"Ma vie, mon honneur !" par le juge Fenech
Georges Fenech, récent président
de la MIVILUDES, était interrogé lundi 8 décembre 2008 au tribunal lors du procès
des ventes d’armes à l’Angola. Jouant
de manière théâtrale les affres de l’injustice devant les soupçons qui
pesaient sur lui (le chef d’accusation est « recel de biens sociaux »,
l’association dont il était président ayant reçu 100 000 francs en
1997 d’une société vendant des armes) . Il a même expliqué qu’il ne
« tenait plus debout » et a obtenu ainsi une suspension
d’audience. Après avoir défendu la
« tolérance zéro », c’est la seconde fois que G. Fenech réclame
de l’indulgence pour lui-même, après l’affaire
d'une dépense de campagne
qui a invalidé son élection, comme s’il avait naturellement droit à un
traitement de faveur. Les victimes
des dérapages
verbaux de Mr Fenech apprécieront la discrimination implicite de son
comportement, d’autant plus de la part d’un juge. « C’est ma vie et
mon honneur qui sont en jeu » s’est-il écrié finalement alors
qu’il était interrogé de manière tout à fait classique.
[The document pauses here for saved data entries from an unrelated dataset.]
Lemma cached_reqs_mid S mr gs d k ids : mid S (requests mr) (input_batch mr) gs → NoDup ids →
  (∀ j id, ids !! j = Some id → cached_ok w (input_batch mr) drafts d (requests mr) (k + j) id) →
  (∀ id, id ∈ cd_resumed_req_ids d → ∀ i, ¬ live (input_batch mr) i id) →
  ∃ l mr' gs', update_cached_reqs true d drafts k ids mr = Ok (l, mr') ∧ mid (λ x, S x ∨ x ∈ ids) (requests mr') (input_batch mr') gs' ∧
    same_setup (input_batch mr) gs (input_batch mr') gs' ∧ (∀ i x, live (input_batch mr') i x ↔ live (input_batch mr) i x) ∧
    follows ids (λ id r, ∃ j, ids !! j = Some id ∧ cached_becomes d (requests mr) (k + j) id r) (input_batch mr) (requests mr) (requests mr') ∧ NoDup l ∧
    ∀ x, x ∈ l ↔ x ∈ ids ∧ ∀ i, ¬ live (input_batch mr) i x.
Proof.
  revert S mr gs k. induction ids as [|id ids IH]; intros S mr gs k Hm Hn Hok Hres.
  - exists [], mr, gs. split; [done|]. split; [|split; [done|split; [done|split; [split; [done|by intros id Hid%elem_of_nil]|split; [constructor|]]]]].
    + destruct Hm as [M1 M2 M3 M4 M5]. split; try done. intros i id v Hi [HS|Hx]; [eauto|by apply elem_of_nil in Hx].
    + intros x. rewrite elem_of_nil. tauto.
  - apply NoDup_cons in Hn as [Hid Hn].
    destruct (update_cached_mid S mr gs d k id Hm) as (l1 & mr1 & gs1 & r & E1 & M1 & S1 & L1 & R1 & F1 & B1 & C1).
    { specialize (Hok 0%nat id eq_refl). by rewrite Nat.add_0_r in Hok. } { intros Hx. by apply Hres. }
    pose proof (mid_batch _ _ _ _ Hm) as Hb. pose proof (mid_batch _ _ _ _ M1) as Hb1.
    destruct (IH (λ x, S x ∨ x = id) mr1 gs1 (1 + k)%nat M1 Hn) as (l & mr' & gs' & E2 & M2 & S2 & L2 & F2 & N2 & C2).
    { intros j x Hj. eapply cached_ok_after; [exact Hb|exact Hb1|done|by eapply setup_tables| |].
      - rewrite R1, dict_get_set, decide_False; [done|]. intros ->. apply Hid. by eapply list_elem_of_lookup_2.
      - specialize (Hok (Datatypes.S j) x Hj). by replace (1 + k + j)%nat with (k + Datatypes.S j)%nat by lia. }
    { intros x Hx i. rewrite L1. by apply Hres. }
    exists (l1 ++ l), mr', gs'. split_and!.
    + simpl. rewrite (bind_ok _ _ _ _ _ E1). by rewrite (bind_ok _ _ _ _ _ E2).
    + destruct M2 as [K1 K2 K3 K4 K5]. split; try done. intros i x v Hx Hs. apply (K5 i x v Hx). rewrite elem_of_cons in Hs. tauto.
    + by eapply same_setup_trans.
    + intros i x. by rewrite L2, L1.
    + eapply (follows_cons _ _ _ _ _ gs _ gs1); [done..| | |exact F2].
      * exists 0%nat. by rewrite Nat.add_0_r.
      * intros x r' Hx (j & Hj & r0 & row & Hr0 & Hrow & ->). exists (Datatypes.S j). split; [done|]. exists r0, row.
        rewrite R1, dict_get_set, decide_False in Hr0 by (intros ->; done). by replace (k + Datatypes.S j)%nat with (1 + k + j)%nat by lia.
    + destruct C1 as [[_ ->]|[_ ->]]; [done|]. constructor; [|done]. rewrite C2. tauto.
    + intros x. rewrite elem_of_app, C2, elem_of_cons. setoid_rewrite L1.
      destruct C1 as [[[i Hi] ->]|[Hnl ->]]; [rewrite elem_of_nil|rewrite list_elem_of_singleton].
      * split; [tauto|]. intros [[->|?] Hx]; [by destruct (Hx i)|tauto].
      * split; [intros [->|?]; tauto|]. tauto.
Qed.

(** ** Adding the requests *)

Lemma num_reqs_room b gs id (L : list string) : batch_ok w b gs → NoDup L → (∀ i x, live b i x → x ∈ L) → id ∈ L → (∀ i, ¬ live b i id) →
  num_reqs b < zlen L.
Proof.
  intros Hb HL Hin Hid Hnl. unfold num_reqs, zlen. rewrite <-(length_fmap fst (req_id_to_index b)).
  assert (id :: (req_id_to_index b).*1 ⊆+ L) as Hsub.
  { apply NoDup_submseteq.
    - constructor; [|apply (bo_keys _ _ _ Hb)]. intros Hx%dict_get_is_Some. destruct Hx as [z Hz].
      apply (bo_index _ _ _ Hb) in Hz as (i & _ & Hi). by apply (Hnl i).
    - intros x Hx. apply elem_of_cons in Hx as [->|Hx]; [done|]. apply dict_get_is_Some in Hx as [z Hz].
      apply (bo_index _ _ _ Hb) in Hz as (i & _ & Hi). by eapply Hin. }
  apply submseteq_length in Hsub. simpl in Hsub. lia.
Qed.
Une telle attitude
ne peut que soulever des interrogations sur un homme qui connaît bien les
rouages de la Justice et fait, lui-même, peu de cas de l’honneur et de la vie
des milliers de personnes qu’il désigne comme des terroristes parce
qu’elles appartiennent à des minorités spirituelles. Notre association
s’inquiétait de sa récente accession au poste de président de la MIVILUDES
mais ce comportement nous semble encore plus alarmant.